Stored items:

>>>>>

Lemma core_unlocked n rel lost a rec : Forall (λ m, m_loc m ≠ LSeq) (core_msgs n rel lost a rec).
Proof.
  unfold core_msgs, lost_msgs. apply Forall_app. split; [by case_decide; repeat constructor|].
  constructor; [done|]. apply Forall_app. split; [|by repeat constructor].
  apply Forall_fmap, Forall_forall. by intros c _.
Qed.

Lemma lock_even_state rs mem :
  2 * Z.of_nat (length rs) < 2 ^ 32 → mem `prefix_of` mem_of cap rs → Z.even (cur mem LSeq) = true →
  ∃ rs1, rs1 `prefix_of` rs ∧ mem = mem_of cap rs1 ∧ cur mem LSeq = 2 * Z.of_nat (length rs1).
Proof.
  induction rs as [|rec rs IH] using rev_ind; intros Hr Hm He.
  { exists []. destruct mem; [done|]. by apply prefix_nil_not in Hm. }
  rewrite length_app in Hr. cbn [length] in Hr.
  assert (Hrs : rs `prefix_of` rs ++ [rec]) by (by apply prefix_app_r).
  assert (Hpre : mem_of cap rs `prefix_of` mem_of cap (rs ++ [rec])) by (by apply mem_of_prefix).
  destruct (prefix_weak_total _ _ _ Hm Hpre) as [Hm'|[k ->]].
  { destruct (IH ltac:(lia) Hm' He) as (rs1 & Hp & ? & ?). exists rs1. split_and!; [by etrans|done|done]. }
  destruct (mem_of_snoc cap rs rec) as (rel & Hsnoc). pose proof (lock_value cap Hcap rs) as Hlock. cbn [sequenced shared_sequenced] in Hlock.
  rewrite Z.mod_small in Hlock by lia. rewrite Hsnoc in Hm. apply prefix_app_inv in Hm.
  unfold append_msgs in Hm, Hsnoc. cbn [sequenced shared_sequenced] in Hm, Hsnoc. rewrite Hlock in Hm, Hsnoc.
  set (core := core_msgs _ _ _ _ _) in *. destruct k as [|m k].
  { exists rs. rewrite app_nil_r. split_and!; done. }
  pose proof (prefix_cons_inv_1 _ _ _ _ Hm) as ->. apply prefix_cons_inv_2, prefix_snoc_inv in Hm as [->|Hk].
  - exists (rs ++ [rec]). rewrite Hsnoc. split_and!; [done|done|]. rewrite <-Hsnoc, lock_value by done.
    cbn [sequenced shared_sequenced]. rewrite length_app. cbn [length]. rewrite Z.mod_small; lia.
  - exfalso. rewrite cons_middle, app_assoc, lock_unmoved, cur_snoc, decide_True in He.
    + cbn [m_val seq_msg] in He. rewrite Z.mod_small in He by lia. rewrite Z.add_1_r, Z.even_succ in He.
      rewrite <-Z.negb_even, Z.even_mul in He. done.
    + done.
    + destruct Hk as [k2 Hk]. pose proof (core_unlocked (length (mem_of cap rs) + 1) (length (mem_of cap rs) + 1)
        (cur (mem_of cap rs) LLost) (abs_of cap rs) rec) as Hc. fold core in Hc. rewrite Hk in Hc. by apply Forall_app in Hc as [? _].
Qed.
Definition torn_error (e : ControlBlockError) : Prop :=
  (∃ l, e = CbUpdating l) ∨ ∃ first second, e = CbStaleSnapshot first second.

(** One moment between two appends, or the retries are used up. *)
Definition one_moment (mem mem' : list msg) (r : res ControlBlockError ControlBlockSnapshot) : Prop :=
  match r with
  | Ok sn => ∃ rs1, rs1 `prefix_of` RS ∧ mem `prefix_of` mem_of cap rs1 ∧ mem_of cap rs1 `prefix_of` mem'
                    ∧ sn = shown s (mem_of cap rs1)
  | Err e => torn_error e
  | Panic | Diverge => False
  end.

Lemma wp_lock {A} mem V (f : u32 → io ControlBlockError A) Q :
  mem `prefix_of` mem_of cap RS →
  (∀ mem' V', moved true cap RS mem V mem' V' → wp true (grows cap RS) (f (cur mem' LSeq)) mem' V' Q) →
  wp true (grows cap RS) (load_u32 s Acquire OFF_SEQ_LOCK ≫= f) mem V Q.
Proof.
  intros Hm HQ. unfold load_u32. rewrite atomic_u32_ok by (done || by_compute). cbn [mbind io_bind io_match].
  change (load_word (E:=ControlBlockError) s Acquire OFF_SEQ_LOCK 4) with (Ld (E:=ControlBlockError) Acquire LSeq io_ret).
  cbn [io_match io_ret]. apply (wp_load true cap Hcap); [done|]. intros mem' V' t v Hmv Hv Hr HV.
  unfold can_read in Hr. subst t. rewrite latest_now in Hv. injection Hv as <-. by apply HQ.
Qed.

Lemma words_at rs : rs `prefix_of` RS → words_fit (mem_of cap rs) ∧ is_u32 (cur (mem_of cap rs) LSeq).
Proof.
  intros Hp. assert (Hrs : rs_ok cap rs) by (by eapply rs_ok_prefix).
  destruct (history_image cap Hcap rs Hrs) as (r & _ & Hrep & Him).
  destruct (history_words cap rs r Hcap Hrs Hrep) as (Hh & Ho & Hl). pose proof (proj2 (im_lock _ _ _ Him)) as Hlock.
  unfold words_fit. rewrite (im_head _ _ _ Him), (im_oldest _ _ _ Him), (im_lost _ _ _ Him). done.
Qed.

<<<<<

= PROBLEM DETAILS =
Would you restate word for word every line from the one holding "unfold can_read in" to the end of the entries, both ends included?

= TASK ANSWER =
  unfold can_read in Hr. subst t. rewrite latest_now in Hv. injection Hv as <-. by apply HQ.
Qed.

Lemma words_at rs : rs `prefix_of` RS → words_fit (mem_of cap rs) ∧ is_u32 (cur (mem_of cap rs) LSeq).
Proof.
  intros Hp. assert (Hrs : rs_ok cap rs) by (by eapply rs_ok_prefix).
  destruct (history_image cap Hcap rs Hrs) as (r & _ & Hrep & Him).
  destruct (history_words cap rs r Hcap Hrs Hrep) as (Hh & Ho & Hl). pose proof (proj2 (im_lock _ _ _ Him)) as Hlock.
  unfold words_fit. rewrite (im_head _ _ _ Him), (im_oldest _ _ _ Him), (im_lost _ _ _ Him). done.
Qed.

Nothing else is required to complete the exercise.